(Beginning of MATERIAL TO PROCESS)
(** Filtering a melted table by variable is melting fewer variables. *)
Lemma filter_melt {I} (P : Z → Prop) `{∀ q, Decision (P q)} vars
    (t : list (wide I)) :
  filter (fun m => P (m_variable m)) (melt vars t) = melt (filter P vars) t.
Proof.
  unfold melt. induction vars as [|q vars IH]; [done|].
  change (filter (fun m => P (m_variable m))
            (((fun r => Melted (w_id r) q (column q r)) <$> t)
             ++ melt vars t)
          = melt (filter P (q :: vars)) t).
  rewrite filter_app, filter_cons. unfold melt at 1. rewrite IH.
  destruct (decide (P q)) as [HP|HP].
  - change (melt (q :: filter P vars) t)
      with (((fun r => Melted (w_id r) q (column q r)) <$> t)
            ++ melt (filter P vars) t).
    f_equal. clear IH. induction t as [|w t IHt]; [done|].
    rewrite fmap_cons, filter_cons_True by done. by rewrite IHt.
  - rewrite filter_none; [done|].
    intros m (w & -> & _)%list_elem_of_fmap. done.
Qed.

(** The long table has one row for each subject of the export and each
    question 1..24, with the answer of that subject to that question; the
    three further columns of the export are not in it. *)
Theorem long_table_rows (t : list (wide string)) :
  length (organize t) = (24 * length t)%nat
  ∧ ∀ r, r ∈ organize t →
      1 ≤ q_num r ≤ 24
      ∧ ∃ w, w ∈ t ∧ subject r = w_id w ∧ value r = column (q_num r) w.
Proof.
  split.
  - unfold organize. cbv zeta. rewrite !length_fmap.
    pose proof (filter_melt (fun q => q ∈ seqZ 0 25) (seqZ 1 27) t) as Hf.
    cbv beta in Hf. rewrite Hf, melt_length. done.
  - intros r (w & q & Hw & Hq & ->)%elem_of_organize. simpl.
    split; [done|]. by exists w.
Qed.

Lemma group_own_rows (data : list row) s sc :
  group (filter (fun r => subject r = s) data) s sc = group data s sc.
Proof.
  unfold group. rewrite list_filter_filter. apply list_filter_iff.
  naive_solver.
Qed.
(** * MasterShaderNodeGen: shader node graphs serialised to JSON documents

    A shallow embedding of [src/MasterShaderNodeGen.py].  The host
    application ([bpy]) is an external collaborator: its objects are records
    holding what the script reads from them, its document state (materials,
    console, files) is a record threaded through the two exporters. *)

From Stdlib Require Import String Ascii List Bool ZArith Arith Lia PrimFloat.
From Stdlib Require Import DecimalString Permutation Sorted OrderedTypeEx.
Import ListNotations.
Local Open Scope string_scope.
Local Open Scope list_scope.

(** ** Python values *)

(** The values the script meets: the JSON primitives, the built-in
    containers, and host objects.  A host object is known by what the script
    asks of it: the name of its class ([val.__class__.__name__]), its [name]
    attribute when it has one, whether it answers [__len__], and what
    [list(val)] yields ([None] when the conversion raises). *)
#[warnings="-register-all"]
Inductive value : Type :=
| VNone
| VBool (b : bool)
| VInt (z : Z)
| VFloat (f : float)
| VStr (s : string)
| VList (items : list value)
| VTuple (items : list value)
| VDict (items : list (string * value))
| VObj (cls : string) (name : option string) (len : bool)
       (iter : option (list value)).

(** Exceptions carry the text that [str(e)] prints. *)
Inductive exn : Type := Exception (msg : string).

Definition exn_msg (e : exn) : string := let (m) := e in m.

Inductive result (A : Type) : Type :=
| Ok (a : A)
| Raise (e : exn).

Arguments Ok {A} a.
Arguments Raise {A} e.

(** An attribute of a host object as [hasattr] and a read see it: absent
    ([AttributeError], so [hasattr] is [False]), raising something else
    (which [hasattr] lets through), or holding a value. *)
Inductive attr (A : Type) : Type :=
| Missing
| Failing (e : exn)
| Present (a : A).

Arguments Missing {A}.
Arguments Failing {A} e.
Arguments Present {A} a.

Module Res.

Definition bind {A B} (r : result A) (k : A -> result B) : result B :=
  match r with
  | Ok a => k a
  | Raise e => Raise e
  end.

Fixpoint mapM {A B} (f : A -> result B) (l : list A) : result (list B) :=
  match l with
  | [] => Ok []
  | x :: rest =>
      bind (f x) (fun y => bind (mapM f rest) (fun ys => Ok (y :: ys)))
  end.

(** [hasattr(o, a)]. *)
Definition hasattr {A} (a : attr A) : result bool :=
  match a with
  | Missing => Ok false
  | Failing e => Raise e
  | Present _ => Ok true
  end.
Lemma demographicParityGap_monotone_above_witness :
  (exists d d' : DisparityMetrics,
      calculateDisparityMetrics [groupHalf; groupQuarter] = Some d
      /\ calculateDisparityMetrics [groupThreeQuarters; groupQuarter] = Some d'
      /\ (demographicParityGap d <= demographicParityGap d')%Q)
  /\ (exists d d' : DisparityMetrics,
         calculateDisparityMetrics [groupQuarter; groupHalf] = Some d
         /\ calculateDisparityMetrics [groupQuarter; groupThreeQuarters] = Some d'
         /\ (demographicParityGap d <= demographicParityGap d')%Q).
Proof.
  apply (demographicParityGap_monotone_above
           groupHalf groupThreeQuarters groupQuarter);
    unfold Qle; simpl; lia.
Defined.

(** ** The map of groups *)

Section JsMapFacts.

Context {V : Type}.
Implicit Types (m : JsMap V) (k : string) (v : V).

Lemma Map_get_set m k v k' :
  Map_get (Map_set m k v) k' =
  if String.eqb k k' then Some v else Map_get m k'.
Proof.
  induction m as [|[k0 v0] m IH]; cbn [Map_set Map_get].
  - destruct (String.eqb_spec k k'); reflexivity.
  - destruct (String.eqb_spec k0 k) as [E0 | N0]; cbn [Map_get].
    + subst k0. destruct (String.eqb_spec k k'); reflexivity.
    + destruct (String.eqb_spec k0 k') as [E1 | N1].
      * subst k0. destruct (String.eqb_spec k k'); [congruence | reflexivity].
      * exact IH.
Qed.

Lemma Map_has_get m k :
  Map_has m k = match Map_get m k with Some _ => true | None => false end.
Proof.
  induction m as [|[k0 v0] m IH]; cbn [Map_has Map_get]; [reflexivity|].
  destruct (String.eqb k0 k); [reflexivity | exact IH].
Qed.

Lemma Map_has_keys m k : Map_has m k = true <-> In k (map fst m).
Proof.
  induction m as [|[k0 v0] m IH]; cbn [Map_has map fst In].
  - split; [discriminate | contradiction].
  - destruct (String.eqb_spec k0 k) as [E | N].
    + split; auto.
    + rewrite IH. split; [auto | intros [E | H]; [contradiction | exact H]].
Qed.

Lemma Map_set_keys m k v :
  map fst (Map_set m k v) =
  if Map_has m k then map fst m else (map fst m ++ [k])%list.
Proof.
  induction m as [|[k0 v0] m IH]; cbn [Map_set Map_has map fst]; [reflexivity|].
  destruct (String.eqb k0 k); cbn [map fst]; [reflexivity|].
  rewrite IH. destruct (Map_has m k); reflexivity.
Qed.

Lemma Map_get_In m k v :
  NoDup (map fst m) -> In (k, v) m -> Map_get m k = Some v.
Proof.
  induction m as [|[k0 v0] m IH]; cbn [map fst In Map_get]; [contradiction|].
  intros ND [E | H].
  - inversion E; subst. rewrite String.eqb_refl. reflexivity.
  - inversion ND as [|? ? Hnotin ND']; subst.
    destruct (String.eqb_spec k0 k) as [E | N].
    + subst k0. exfalso. apply Hnotin.
      change k with (fst (k, v)). apply in_map. exact H.
    + apply IH; assumption.
Qed.

End JsMapFacts.

(** ** The error monad *)

Section MonadFacts.

Lemma foldM_snoc {A S : Type} (step : S -> A -> option S) (xs : list A)
    (x : A) :
  forall s, foldM step (xs ++ [x]) s = (s' <- foldM step xs s ;; step s' x).
Proof.
  induction xs as [|y xs IH]; intros s; cbn [app foldM bind].
  - destruct (step s x); reflexivity.
  - destruct (step s y) as [s'|]; cbn [bind]; [apply IH | reflexivity].
Qed.

Lemma mapM_total {A B : Type} (f : A -> option B) (xs : list A) :
  (forall x, In x xs -> exists y, f x = Some y) ->
  exists ys, mapM f xs = Some ys /\ Forall2 (fun x y => f x = Some y) xs ys.
Proof.
  induction xs as [|x xs IH]; intros H; cbn [mapM].
  - exists []. split; [reflexivity | constructor].
  - destruct (H x (or_introl eq_refl)) as [y Ey].
    destruct IH as [ys [E F]]; [intros z Hz; apply H; right; exact Hz|].
    exists (y :: ys). rewrite Ey, E. split; [reflexivity|].
    constructor; assumption.
Qed.

End MonadFacts.

(** ** Grouping by Fitzpatrick type *)

Section GroupingFacts.

Implicit Types (xs items : list AnalysisWithPatient)
               (x item : AnalysisWithPatient)
               (m : JsMap (list AnalysisWithPatient)) (k : string).

Lemma nonEmpty_snoc {A : Type} (l : list A) (a : A) :
  nonEmpty (l ++ [a]) = Some (l ++ [a])%list.
Proof. destruct l; reflexivity. Qed.

Lemma nonEmpty_Some {A : Type} (l l' : list A) :
  nonEmpty l = Some l' -> l = l' /\ l' <> [].
Proof.
  destruct l; cbn; [discriminate|].
  intros E; inversion E; subst. split; [reflexivity | discriminate].
Qed.

Lemma nonEmpty_None {A : Type} (l : list A) : nonEmpty l = None -> l = [].
Proof. destruct l; cbn; [reflexivity | discriminate]. Qed.

Lemma filter_snoc {A : Type} (f : A -> bool) (l : list A) (a : A) :
  filter f (l ++ [a]) = (filter f l ++ (if f a then [a] else []))%list.
Proof. rewrite filter_app. cbn [filter]. destruct (f a); reflexivity. Qed.

Lemma inGroup_groupKey x : qualifies x = true -> inGroup (groupKey x) x = true.
Proof.
  intros Q. unfold inGroup. rewrite Q, String.eqb_refl. reflexivity.
Qed.

Lemma inGroup_other x k : groupKey x <> k -> inGroup k x = false.
Proof.
  intros N. unfold inGroup. apply String.eqb_neq in N. rewrite N.
  apply andb_false_r.
Qed.

Lemma inGroup_unqualified x k : qualifies x = false -> inGroup k x = false.
Proof. intros Q. unfold inGroup. rewrite Q. reflexivity. Qed.

Lemma groupedInvariant_nil : groupedInvariant [] [].
Proof. split; [constructor | reflexivity]. Qed.

(** One turn of the loop never fails and keeps the invariant. *)
Lemma groupStep_invariant xs m x :
  groupedInvariant xs m ->
  exists m', groupStep m x = Some m' /\ groupedInvariant (xs ++ [x]) m'.
Proof.
  intros [ND G]. unfold groupStep.
  fold (qualifies x) (groupKey x).
  destruct (qualifies x) eqn:Q; cbn [negb].
  2:{ exists m. split; [reflexivity|]. split; [exact ND|].
      intros k. rewrite filter_snoc, (inGroup_unqualified x k Q), app_nil_r.
      apply G. }
  set (kx := groupKey x).
  destruct (Map_has m kx) eqn:H; cbn [negb].
  - pose proof (Map_has_get m kx) as HG. rewrite H in HG.
    destruct (Map_get m kx) as [items|] eqn:E; [|discriminate].
    cbn [bind]. eexists. split; [reflexivity|].
    pose proof (G kx) as Gk. rewrite E in Gk. symmetry in Gk.
    apply nonEmpty_Some in Gk. destruct Gk as [Ei _].
    split.
    + rewrite Map_set_keys, H. exact ND.
    + intros k. rewrite Map_get_set, filter_snoc.
      destruct (String.eqb_spec kx k) as [Ek | Nk].
      * subst k. unfold kx at 2. rewrite (inGroup_groupKey x Q), Ei.
        symmetry. apply nonEmpty_snoc.
      * rewrite (inGroup_other x k Nk), app_nil_r. apply G.
  - pose proof (Map_has_get m kx) as HG. rewrite H in HG.
    destruct (Map_get m kx) as [items|] eqn:E; [discriminate|].
    rewrite Map_get_set, String.eqb_refl. cbn [bind app].
    eexists. split; [reflexivity|].
    pose proof (G kx) as Gk. rewrite E in Gk. symmetry in Gk.
    apply nonEmpty_None in Gk.
    assert (Map_has (Map_set m kx []) kx = true) as H'
      by (rewrite Map_has_get, Map_get_set, String.eqb_refl; reflexivity).
    split.
    + rewrite Map_set_keys, H', Map_set_keys, H.
      apply NoDup_app; [exact ND | repeat constructor; intros [] |].
      intros a Ha [<- | []].
      apply Map_has_keys in Ha. congruence.
    + intros k. rewrite !Map_get_set, filter_snoc.
      destruct (String.eqb_spec kx k) as [Ek | Nk].
      * subst k. unfold kx at 2. rewrite (inGroup_groupKey x Q), Gk.
        reflexivity.
      * rewrite (inGroup_other x k Nk), app_nil_r. apply G.
Qed.
(** * repo2docx: a shallow embedding of [index.js] and its verification

    The development follows the order of [index.js]:
    - [JsString]: the string primitives of the host language that the code
      calls ([includes], [endsWith], [split], [replace], [toLowerCase]);
    - [parseRepoIdentifier];
    - [isValidTextContent], on IEEE 754 binary64 numbers;
    - [addFileContent], [isBinaryFile], [shouldIgnorePath];
    - the entry loop of [repo2docx], in a state-and-exception monad.

    A JavaScript string is modelled as a [string]: a finite sequence of code
    units.  The code units of the model are 8 bits wide; none of the modelled
    operations looks at a code unit other than by comparing it with an ASCII
    character, except [toLowerCase] (see there). *)

From Stdlib Require Import Bool Arith ZArith NArith Lia List Ascii String.
From Stdlib Require Import Permutation SpecFloat.
Import ListNotations.

Local Open Scope string_scope.
Local Open Scope list_scope.

(* ================================================================== *)
(** ** String primitives *)

Module JsString.

(** [strip_prefix p s] is [Some r] when [s = p ++ r]. *)
Fixpoint strip_prefix (p s : string) : option string :=
  match p, s with
  | EmptyString, _ => Some s
  | String a p', String b s' =>
      if Ascii.eqb a b then strip_prefix p' s' else None
  | String _ _, EmptyString => None
  end.

(** [String.prototype.startsWith]. *)
Definition startsWith (s p : string) : bool :=
  match strip_prefix p s with Some _ => true | None => false end.
Lemma loopWrite_run (E : Env) (c : loc) (s : State) :
  write_contract E →
  RingBuffer.wf (conn.outBuf (deref c s)) →
  let fd := conn.fd (deref c s) in
  let rb := conn.outBuf (deref c s) in
  ∃ r s' evs,
    loopWrite E c s = (r, s') ∧
    trace s' = trace s ++ evs ∧
    conn.fd (deref c s') = fd ∧
    conn.outBuf (deref c s') = advanced (writes evs) rb ∧
    RingBuffer.wf (conn.outBuf (deref c s')) ∧
    delivered fd evs ++ RingBuffer.bytes (conn.outBuf (deref c s')) = RingBuffer.bytes rb ∧
    ((∃ n e, writes evs = [((RingBuffer.PreReadAll rb).1, n, e)] ∧
             ¬ (e = None ∧ n = Z.of_nat (length (RingBuffer.PreReadAll rb).1) ∧
                is_Some (RingBuffer.PreReadAll rb).2) ∧
             (e = Some EAGAIN → r = None)) ∨
     (∃ tail n e, (RingBuffer.PreReadAll rb).2 = Some tail ∧
             writes evs = [((RingBuffer.PreReadAll rb).1,
                            Z.of_nat (length (RingBuffer.PreReadAll rb).1), None);
                           (tail, n, e)] ∧
             (e = Some EAGAIN → r = None))) ∧
    (existsb is_close_event evs = false →
       r = None ∧
       (0 < RingBuffer.Length rb ∨ Forall (λ w, w.2 ≠ Some EAGAIN) (writes evs) →
        (existsb (is_ModRead fd) evs = true ↔
         RingBuffer.Length (conn.outBuf (deref c s')) = 0))).
Proof.
  intros Hwc Hwf fd rb. pose proof (wf_live c s Hwf) as Hlive.
  rewrite loopWrite_unfold. fold fd. fold rb.
  destruct (RingBuffer.PreReadAll rb) as [top tail] eqn:Hpre.
  assert (RingBuffer.bytes rb = top ++ default [] tail) as Hbytes.
  { unfold RingBuffer.bytes. rewrite Hpre. reflexivity. }
  cbv zeta.
  destruct (unix_Write E (trace (record ev_PreWrite s)) fd top) as [n1 e1] eqn:Hw1.
  assert (∀ f, deref c (set_heap (alter f c) (record (ev_Write fd top n1 e1)
                 (record ev_PreWrite s))) = f (deref c s)) as Hd2.
  { intros f. rewrite deref_live_alter by done. reflexivity. }
  destruct e1 as [e1|]; cbn [is_nil negb].
  - (* the first write failed *)
    destruct (is_EAGAIN (Some e1)) eqn:Hag.
    + apply is_EAGAIN_true in Hag as [= ->].
      eexists None, _, [ev_PreWrite; ev_Write fd top n1 (Some EAGAIN)].
      split; [reflexivity|].
      split_and!.
      * simpl. rewrite <- app_assoc. reflexivity.
      * reflexivity.
      * reflexivity.
      * done.
      * reflexivity.
      * left. exists n1, (Some EAGAIN). simpl. split_and!; [done| |done].
        intros (? & _); discriminate.
      * intros _. split; [done|]. intros [Hpos|Hall]; simpl.
        -- change (deref c _) with (deref c s). fold rb. split; [discriminate|lia].
        -- simpl in Hall. inversion Hall as [|? ? Hw]. simpl in Hw. done.
    + destruct (loopCloseConn_run E c (Some e1)
                  (record (ev_Write fd top n1 (Some e1)) (record ev_PreWrite s)))
        as (a & ib & cevs & tbl & Hrun & Hcl & Hex & _).
      destruct (close_events_silent cevs Hcl) as (Hw & Hdl & Hmr & Hlog).
      destruct (alter_inBuf_fields (λ _, ib) c c (heap s)) as (Hfd & Hob & _).
      eexists _, _, ([ev_PreWrite; ev_Write fd top n1 (Some e1)] ++ cevs).
      split; [exact Hrun|].
      rewrite writes_app, delivered_app, existsb_app, Hw, Hdl, Hex.
      unfold deref; simpl. rewrite Hfd, Hob.
      split_and!; try done.
      * rewrite <- !app_assoc. reflexivity.
      * left. exists n1, (Some e1). split_and!; [done| |].
        -- intros (? & _); discriminate.
        -- intros [= ->]. discriminate Hag.
  - (* the first write took [n1] bytes *)
    pose proof (Hwc _ _ _ _ Hw1) as Hn1.
    pose proof (rb_Advance_wf n1 rb Hwf) as Hwf1.
    pose proof (rb_Advance_bytes n1 rb Hwf) as Hb1.
    destruct (if Z.of_nat (length top) =? n1 then tail else None) as [tl|] eqn:Hsnd.
    + (* in full, and there is a second segment *)
      destruct (Z.eqb_spec (Z.of_nat (length top)) n1) as [Hfull|]; [|discriminate].
      subst tail. simpl in Hbytes.
      match goal with |- context [unix_Write E ?h fd tl] =>
        destruct (unix_Write E h fd tl) as [n2 e2] eqn:Hw2 end.
      set (s2 := set_heap (alter (conn.set_outBuf (RingBuffer.Advance n1)) c)
                   (record (ev_Write fd top n1 None) (record ev_PreWrite s))) in *.
      assert (deref c s2 = conn.set_outBuf (RingBuffer.Advance n1) (deref c s)) as Hs2
        by apply Hd2.
      assert (is_Some (heap s2 !! c)) as Hlive2 by (apply live_alter; done).
      assert (trace s2 = trace s ++ [ev_PreWrite; ev_Write fd top n1 None]) as Htr2
        by (simpl; rewrite <- app_assoc; reflexivity).
      assert (RingBuffer.bytes (RingBuffer.Advance n1 rb) = tl) as Hb1'.
      { rewrite Hb1, Hbytes, <- Hfull, Nat2Z.id. apply drop_app_length. }
      assert (take (Z.to_nat n1) top = top) as Htk1 by (apply take_ge; lia).
      pose proof (rb_tail_nonempty _ _ _ Hwf Hpre) as Htl.
      destruct e2 as [e2|]; cbn [is_nil negb].
      * destruct (is_EAGAIN (Some e2)) eqn:Hag.
        -- apply is_EAGAIN_true in Hag as [= ->].
           eexists None, _,
             [ev_PreWrite; ev_Write fd top n1 None; ev_Write fd tl n2 (Some EAGAIN)].
           split; [reflexivity|].
           change (deref c (record _ s2)) with (deref c s2). rewrite Hs2.
           cbn [conn.fd conn.outBuf conn.set_outBuf]. fold rb. fold fd.
           split_and!.
           ++ simpl. rewrite <- !app_assoc. reflexivity.
           ++ reflexivity.
           ++ reflexivity.
           ++ done.
           ++ simpl. rewrite decide_True by done. rewrite Htk1, Hb1', Hbytes, app_nil_r.
              reflexivity.
           ++ right. exists tl, n2, (Some EAGAIN). simpl. rewrite Hfull. done.
           ++ intros _. split; [done|]. intros _. simpl.
              rewrite rb_Length_bytes, Hb1' by done. split; [discriminate|].
              destruct tl; [done|simpl; lia].
        -- destruct (loopCloseConn_run E c (Some e2) (record (ev_Write fd tl n2 (Some e2)) s2))
             as (a & ib & cevs & tbl & Hrun & Hcl & Hex & _).
           destruct (close_events_silent cevs Hcl) as (Hw & Hdl & Hmr & Hlog).
           destruct (alter_inBuf_fields (λ _, ib) c c (heap s2)) as (Hfd & Hob & _).
           eexists _, _, ([ev_PreWrite; ev_Write fd top n1 None;
                           ev_Write fd tl n2 (Some e2)] ++ cevs).
           split; [exact Hrun|].
           rewrite writes_app, delivered_app, existsb_app, Hw, Hdl, Hex.
           unfold deref; cbn [heap record]. rewrite Hfd, Hob.
           change (heap s2 !!! c) with (deref c s2). rewrite Hs2.
           cbn [conn.fd conn.outBuf conn.set_outBuf]. fold rb. fold fd.
           split_and!; try done.
           ++ cbn [trace record]. rewrite Htr2, <- !app_assoc. reflexivity.
           ++ simpl. rewrite decide_True by done. rewrite Htk1, Hb1', Hbytes, !app_nil_r.
              reflexivity.
           ++ right. exists tl, n2, (Some e2). simpl. rewrite Hfull. split_and!; try done.
              intros [= ->]. discriminate Hag.
      * pose proof (Hwc _ _ _ _ Hw2) as Hn2.
        set (s4 := set_heap (alter (conn.set_outBuf (RingBuffer.Advance n2)) c)
                     (record (ev_Write fd tl n2 None) s2)).
        assert (deref c s4 = conn.set_outBuf (RingBuffer.Advance n2) (deref c s2)) as Hs4.
        { unfold s4. rewrite deref_live_alter by done. reflexivity. }
        destruct (loopWrite_end_run E c s4) as (mevs & -> & Hmevs).
        rewrite Hs4, Hs2 in Hmevs. cbn [conn.fd conn.outBuf conn.set_outBuf] in Hmevs.
        fold rb in Hmevs. fold fd in Hmevs.
        eexists None, _, ([ev_PreWrite; ev_Write fd top n1 None;
                           ev_Write fd tl n2 None] ++ mevs).
        split; [reflexivity|].
        change (deref c (mkState (lp s4) (heap s4) _)) with (deref c s4).
        rewrite Hs4, Hs2. cbn [conn.fd conn.outBuf conn.set_outBuf]. fold rb. fold fd.
        pose proof (rb_Advance_wf n2 _ Hwf1) as Hwf2.
        pose proof (rb_Advance_bytes n2 _ Hwf1) as Hb2. rewrite Hb1' in Hb2.
        rewrite writes_app, delivered_app, !existsb_app.
        assert (writes mevs = [] ∧ delivered fd mevs = [] ∧
                existsb (is_ModRead fd) mevs =
                  (RingBuffer.Length (RingBuffer.Advance n2 (RingBuffer.Advance n1 rb)) =? 0))
          as (Hw & Hdl & Hmr).
        { rewrite Hmevs. destruct (_ =? 0); simpl; [|done].
          rewrite bool_decide_eq_true_2 by done. done. }
        rewrite Hw, Hdl, Hmr.
        split_and!; try done.
        -- cbn [trace s4 set_heap record]. rewrite Htr2, <- !app_assoc. reflexivity.
        -- simpl. rewrite !decide_True by done. rewrite Htk1, Hb2, Hbytes, !app_nil_r.
           rewrite <- !app_assoc, take_drop. reflexivity.
        -- right. exists tl, n2, None. simpl. rewrite Hfull. done.
        -- intros _. split; [done|]. intros _. simpl. apply Z.eqb_eq.
    + (* the first segment is all there was to try *)
      set (s2 := set_heap (alter (conn.set_outBuf (RingBuffer.Advance n1)) c)
                   (record (ev_Write fd top n1 None) (record ev_PreWrite s))) in *.
      assert (deref c s2 = conn.set_outBuf (RingBuffer.Advance n1) (deref c s)) as Hs2
        by apply Hd2.
      destruct (loopWrite_end_run E c s2) as (mevs & -> & Hmevs).
      rewrite Hs2 in Hmevs. cbn [conn.fd conn.outBuf conn.set_outBuf] in Hmevs.
      fold rb in Hmevs. fold fd in Hmevs.
      eexists None, _, ([ev_PreWrite; ev_Write fd top n1 None] ++ mevs).
      split; [reflexivity|].
      change (deref c (mkState (lp s2) (heap s2) _)) with (deref c s2).
      rewrite Hs2. cbn [conn.fd conn.outBuf conn.set_outBuf]. fold rb. fold fd.
      rewrite writes_app, delivered_app, !existsb_app.
      assert (writes mevs = [] ∧ delivered fd mevs = [] ∧
              existsb (is_ModRead fd) mevs =
                (RingBuffer.Length (RingBuffer.Advance n1 rb) =? 0))
        as (Hw & Hdl & Hmr).
      { rewrite Hmevs. destruct (_ =? 0); simpl; [|done].
        rewrite bool_decide_eq_true_2 by done. done. }
      rewrite Hw, Hdl, Hmr.
      split_and!; try done.
      * cbn [trace s2 set_heap record]. rewrite <- !app_assoc. reflexivity.
      * simpl. rewrite decide_True by done. rewrite Hb1, Hbytes, !app_nil_r.
        rewrite drop_app_le by lia. rewrite app_assoc, take_drop. reflexivity.
      * left. exists n1, None. simpl. split_and!; try done.
        intros (_ & -> & Htail). rewrite Z.eqb_refl in Hsnd.
        destruct Htail as [? ->]. discriminate.
      * intros _. split; [done|]. intros _. simpl. apply Z.eqb_eq.
Qed.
(End of MATERIAL TO PROCESS)
— WORK INSTRUCTIONS —
Quote the records above exactly, from the first line through the line containing "destruct (decide (P q)) as [HP|HP].", and nothing more.

— COMPLETED EXERCISE —
(** Filtering a melted table by variable is melting fewer variables. *)
Lemma filter_melt {I} (P : Z → Prop) `{∀ q, Decision (P q)} vars
    (t : list (wide I)) :
  filter (fun m => P (m_variable m)) (melt vars t) = melt (filter P vars) t.
Proof.
  unfold melt. induction vars as [|q vars IH]; [done|].
  change (filter (fun m => P (m_variable m))
            (((fun r => Melted (w_id r) q (column q r)) <$> t)
             ++ melt vars t)
          = melt (filter P (q :: vars)) t).
  rewrite filter_app, filter_cons. unfold melt at 1. rewrite IH.
  destruct (decide (P q)) as [HP|HP].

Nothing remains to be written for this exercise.